Cuando por fin llegamos a destino, ya había salido el sol. Agua Santa era uno de esos pueblos adormilados por la modorra de la provincia, lavado por la lluvia, brillando en la luz increíble del trópico. La camioneta recorrió la calle principal con sus casas coloniales, cada una con su pequeño huerto y su gallinero, y se detuvo ante una vivienda pintada con cal, más firme y mejor plantada que las demás. A esa hora el portón estaba cerrado y no me di cuenta de que era un almacén.
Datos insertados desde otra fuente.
(** * pdf-signer: the signing pipeline and the signature detector

    A shallow embedding of the JavaScript sources of the PDF signer
    (backend/server.js and its variants, tsa-helper.js, ltv-helper.js and the
    Netlify functions), followed by the properties established about them.

    Buffers are read by the sources with [toString('binary')], one character
    per byte, so a buffer and its text are both a list of characters with
    codes 0..255. *)

From Stdlib Require Import Ascii String DecimalString DecimalN.
From Stdlib Require Import ZArith NArith Lia Bool Arith List.
Import ListNotations.

Set Implicit Arguments.
Set Warnings "-register-all".

(* ================================================================== *)
(** * Part I: definitions *)
(* ================================================================== *)

(** ** JavaScript strings, numbers and regular expressions *)

Module JS.

Definition str := list ascii.

Definition lit (s : string) : str := list_ascii_of_string s.
Arguments lit s%_string.

Definition code (c : ascii) : N := N_of_ascii c.

Definition chr (n : N) : ascii := ascii_of_N n.

Definition str_eqb (a b : str) : bool :=
  if list_eq_dec ascii_dec a b then true else false.

(** [\d] *)
Definition isDigit (c : ascii) : bool :=
  ((48 <=? code c) && (code c <=? 57))%N.

(** [\s] restricted to the codes a binary string can hold: TAB, LF, VT, FF,
    CR, SPACE and NBSP. *)
Definition isSpace (c : ascii) : bool :=
  (((9 <=? code c) && (code c <=? 13)) || (code c =? 32) || (code c =? 160))%N.

(** Canonicalize of the [i] flag (no [u] flag): the upper-case mapping.  On
    the ASCII letters it is the usual one; a character above 127 never
    canonicalizes to an ASCII one, and no pattern of the sources holds a
    literal above 127, so the other characters are left alone. *)
Definition canonicalize (c : ascii) : ascii :=
  if ((97 <=? code c) && (code c <=? 122))%N then chr (code c - 32) else c.

Definition char_eq (ci : bool) (pat x : ascii) : bool :=
  if ci then (code (canonicalize pat) =? code (canonicalize x))%N
  else (code pat =? code x)%N.

(** *** Regular expressions

    The constructs the patterns of the sources use.  Quantifiers only ever
    apply to a character class ([\s*], [\d+], [[^>]*], [[\s\S]*?],
    [[0-7]{2}]), which [Rep] repeats, or are the greedy star of a group
    ([(?:...)*]), which is [Many]. *)
Inductive regex : Type :=
| Eps
| Chr (c : ascii)
| Cls (p : ascii -> bool)
| Rep (greedy : bool) (lo : nat) (hi : option nat) (p : ascii -> bool)
| Cat (r1 r2 : regex)
| Alt (r1 r2 : regex)
| Many (r : regex)
| Cap (r : regex).

Fixpoint word_of (s : str) : regex :=
  match s with
  | [] => Eps
  | c :: t => Cat (Chr c) (word_of t)
  end.

(** A run of literal characters. *)
Definition word (s : string) : regex := word_of (lit s).
Arguments word s%_string.

Definition star (p : ascii -> bool) : regex := Rep true 0 None p.
Definition plus (p : ascii -> bool) : regex := Rep true 1 None p.
Definition lazy_star (p : ascii -> bool) : regex := Rep false 0 None p.
Definition times (n : nat) (p : ascii -> bool) : regex := Rep true n (Some n) p.

Fixpoint cat (rs : list regex) : regex :=
  match rs with
  | [] => Eps
  | [r] => r
  | r :: t => Cat r (cat t)
  end.

(** The suffixes left after consuming 0, 1, 2, ... leading characters of the
    class, fewest first. *)
Fixpoint takes (p : ascii -> bool) (s : str) : list str :=
  s :: match s with
       | c :: t => if p c then takes p t else []
       | [] => []
       end.

Definition window {A : Type} (lo : nat) (hi : option nat) (l : list A) : list A :=
  match hi with
  | None => skipn lo l
  | Some h => firstn (S h - lo) (skipn lo l)
  end.

(** The rounds of a greedy star: one more round first, then none; a round
    that consumes nothing is given up.  A round consumes a character, so
    there are no more rounds than characters. *)
Fixpoint many_loop (round : list str -> str -> list (list str * str))
    (fuel : nat) (caps : list str) (s : str) : list (list str * str) :=
  match fuel with
  | O => [(caps, s)]
  | S n =>
      flat_map (fun cs => if length (snd cs) <? length s
                          then many_loop round n (fst cs) (snd cs) else [])
               (round caps s)
      ++ [(caps, s)]
  end.

(** The backtracking matcher, as the list of its successes in the order in
    which it tries them: each success is the captures so far and the text
    left.  What the engine answers is the first one.  Groups of the patterns
    used here are neither nested nor under an alternative, so the i-th group
    closed is group i. *)
Fixpoint run (ci : bool) (r : regex) (caps : list str) (s : str)
  : list (list str * str) :=
  match r with
  | Eps => [(caps, s)]
  | Chr c =>
      match s with
      | x :: t => if char_eq ci c x then [(caps, t)] else []
      | [] => []
      end
  | Cls p =>
      match s with
      | x :: t => if p x then [(caps, t)] else []
      | [] => []
      end
  | Rep greedy lo hi p =>
      let w := window lo hi (takes p s) in
      map (fun s' => (caps, s')) (if greedy then rev w else w)
  | Cat r1 r2 =>
      flat_map (fun cs => run ci r2 (fst cs) (snd cs)) (run ci r1 caps s)
  | Alt r1 r2 => run ci r1 caps s ++ run ci r2 caps s
  | Many r1 => many_loop (run ci r1) (length s) caps s
  | Cap r1 =>
      map (fun cs => (fst cs ++ [firstn (length s - length (snd cs)) s], snd cs))
          (run ci r1 caps s)
  end.

Record found : Type := Found {
  skipped : str;        (* the text before the match *)
  matched : str;        (* match[0] *)
  groups : list str;    (* match[1], match[2], ... *)
  rest : str            (* the text after the match *)
}.

Definition exec_here (ci : bool) (r : regex) (s : str) : option (list str * str) :=
  hd_error (run ci r [] s).

(** The first position, from the left, at which the pattern matches.  No
    pattern of the sources looks behind ([^], [\b], lookbehind), so matching at
    a position only depends on the text from there on. *)
Fixpoint search (ci : bool) (r : regex) (s : str) : option found :=
  match exec_here ci r s with
  | Some (caps, s') =>
      Some (Found [] (firstn (length s - length s') s) caps s')
  | None =>
      match s with
      | [] => None
      | c :: t =>
          match search ci r t with
          | Some f => Some (Found (c :: skipped f) (matched f) (groups f) (rest f))
          | None => None
          end
      end
  end.

(** [RegExp.prototype.test] *)
Definition test (ci : bool) (r : regex) (s : str) : bool :=
  match search ci r s with Some _ => true | None => false end.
– Ya estamos en casa, dijo el hombre.
Riad Halabí era uno de esos seres derrotados por la compasión. Tanto amaba a los demás, que trataba de evitarles la repugnancia de mirar su boca partida y siempre llevaba un pañuelo en la mano para tapársela, no comía o bebía en público, sonreía apenas y procuraba colocarse a contraluz o en la sombra, donde pudiera ocultar su defecto. Pasó la vida sin darse cuenta de la simpatía que inspiraba a su alrededor y del amor que sembró en mí. Había llegado al país a los quince años, solo, sin dinero, sin amigos y con una visa de turista estampada en un falso pasaporte turco, comprado por su padre a un cónsul traficante en el Cercano Oriente. Traía por misión hacer fortuna y remitir dinero a su familia y aunque no consiguió lo primero, nunca dejó de hacer lo segundo. Educó a sus hermanos, dio una dote a cada hermana y adquirió para sus padres un olivar, signo de prestigio en la tierra de refugiados y mendigos donde había crecido. Hablaba español con todos los modismos criollos, pero con un indudable acento del desierto y de allá trajo también el sentido de la hospitalidad y la pasión por el agua. Durante sus primeros años de inmigrante se alimentó de pan, banana y café. Dormía tirado en el suelo en la fábrica de telas de un compatriota, quien a cambio de techo le exigía limpiar el edificio, cargar los fardos de hilo y de algodón y ocuparse de las trampas para ratones, todo lo cual le tomaba una parte del día y el resto del tiempo lo empleaba en diversas transacciones. Pronto se dio cuenta dónde estaban las ganancias más sustanciosas y optó por dedicarse al comercio. Recorría las oficinas ofreciendo ropa interior y relojes, las casas de la burguesía tentando a las empleadas domésticas con cosméticos y collares de pacotilla, los liceos exhibiendo mapas y lápices, los cuarteles vendiendo fotos de actrices sin ropa y estampas de San Gabriel, patrono de la milicia y la recluta. Pero la competencia era feroz y sus posibilidades de surgir casi nulas, porque su única virtud de mercader consistía en el gusto por el regateo, que no le servia para obtener ventajas, pero le daba un buen pretexto para cambiar ideas con los clientes y hacer amigos.